WORK TASK = I'd like the line containing "(** The variable is" and each line that follows, through the last line of the material, set down exactly as they are, and no others.

GIVEN ENTRIES =
Variable E : Env.

Definition modify_config (f : BotConfig -> BotConfig) : M unit :=
  modify_self (fun b => set_config (f (config b)) b).

(** [value = os.getenv(name)] and [if value: self.attr = value.split(",")] *)
Definition load_list (name : string)
    (store : list string -> BotConfig -> BotConfig) : M unit :=
  match os_getenv E name with
  | Some value =>
      if PyStr.truthy value then modify_config (store (PyText.split "," value))
      else mret tt
  | None => mret tt
  end.

(** [value = os.getenv(name)] and [if value: self.attr = int(value)] *)
Definition load_int (name : string) (store : Z -> BotConfig -> BotConfig) : M unit :=
  match os_getenv E name with
  | Some value =>
      if PyStr.truthy value then
        n ← lift_result (PyInt.of_str value);
        modify_config (store n)
      else mret tt
  | None => mret tt
  end.

(** [value = os.getenv("DRY_RUN")] and
    [if value is not None: self.dry_run = value.lower() == "true"] *)
Definition load_dry_run : M unit :=
  match os_getenv E "DRY_RUN" with
  | Some value => modify_config (with_dry_run (String.eqb (PyStr.lower value) "true"))
  | None => mret tt
  end.

Definition _load_config_from_env : M unit :=
  try_except
    (load_list "SUBREDDITS" with_subreddits;;
     load_int "ACTIVE_HOURS_START" with_active_hours_start;;
     load_int "ACTIVE_HOURS_END" with_active_hours_end;;
     load_int "MIN_POST_SCORE" with_min_post_score;;
     load_int "MAX_POST_AGE_HOURS" with_max_post_age_hours;;
     load_int "COMMENT_RATE_LIMIT_SECONDS" with_comment_rate_limit_seconds;;
     load_list "FORBIDDEN_KEYWORDS" with_forbidden_keywords;;
     load_list "EXCLUDED_LANGUAGES" with_excluded_languages;;
     load_dry_run)
    (fun _ => mret tt).

(** [_load_config_from_db]: [stored] is what [db.get_config("bot_config")]
    returns when it is a dictionary that is not empty, and [None] for
    anything else: a falsy value sends the loader to the environment by
    the [else] branch, another value by the handler, since its first
    [config.get] raises before anything is written. *)
Definition _load_config_from_db (stored : option ConfigPatch) : M unit :=
  try_except
    (match stored with
     | Some p => update_config p
     | None => _load_config_from_env
     end)
    (fun _ => _load_config_from_env).

End ConfigLoading.

(** *** Notions on the loading *)

(** The variables read with [int], in the order of the source, each
    with the attribute it sets. *)
Definition integer_settings : list (string * (Z -> BotConfig -> BotConfig)) :=
  [("ACTIVE_HOURS_START", with_active_hours_start);
   ("ACTIVE_HOURS_END", with_active_hours_end);
   ("MIN_POST_SCORE", with_min_post_score);
   ("MAX_POST_AGE_HOURS", with_max_post_age_hours);
   ("COMMENT_RATE_LIMIT_SECONDS", with_comment_rate_limit_seconds)].

Definition integer_variables : list string := map fst integer_settings.

(** The variable is unset, empty, or holds an integer literal. *)
Definition well_formed (E : Env) (name : string) : bool :=
  match environ E !! name with
  | Some value => negb (PyStr.truthy value) || is_ok (PyInt.of_str value)
  | None => true
  end.

Definition integers_well_formed (E : Env) : bool :=
  forallb (well_formed E) integer_variables.

(** The state with another configuration. *)
Definition put_config (c : BotConfig) (s : St) : St :=
  {| self := set_config c (self s); world := world s; stats := stats s |}.

(** What one statement of the loader makes of the configuration. *)
Definition list_step (E : Env) (name : string)
    (store : list string -> BotConfig -> BotConfig) (c : BotConfig)
  : result BotConfig :=
  match environ E !! name with
  | Some value => if PyStr.truthy value then Ok (store (PyText.split "," value) c) else Ok c
  | None => Ok c
  end.

Definition int_step (E : Env) (name : string)
    (store : Z -> BotConfig -> BotConfig) (c : BotConfig) : result BotConfig :=
  match environ E !! name with
  | Some value =>
      if PyStr.truthy value then
        match PyInt.of_str value with
        | Ok n => Ok (store n c)
        | Raise e => Raise e
        end
      else Ok c
  | None => Ok c
  end.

FINISHED TASK =
(** The variable is unset, empty, or holds an integer literal. *)
Definition well_formed (E : Env) (name : string) : bool :=
  match environ E !! name with
  | Some value => negb (PyStr.truthy value) || is_ok (PyInt.of_str value)
  | None => true
  end.

Definition integers_well_formed (E : Env) : bool :=
  forallb (well_formed E) integer_variables.

(** The state with another configuration. *)
Definition put_config (c : BotConfig) (s : St) : St :=
  {| self := set_config c (self s); world := world s; stats := stats s |}.

(** What one statement of the loader makes of the configuration. *)
Definition list_step (E : Env) (name : string)
    (store : list string -> BotConfig -> BotConfig) (c : BotConfig)
  : result BotConfig :=
  match environ E !! name with
  | Some value => if PyStr.truthy value then Ok (store (PyText.split "," value) c) else Ok c
  | None => Ok c
  end.

Definition int_step (E : Env) (name : string)
    (store : Z -> BotConfig -> BotConfig) (c : BotConfig) : result BotConfig :=
  match environ E !! name with
  | Some value =>
      if PyStr.truthy value then
        match PyInt.of_str value with
        | Ok n => Ok (store n c)
        | Raise e => Raise e
        end
      else Ok c
  | None => Ok c
  end.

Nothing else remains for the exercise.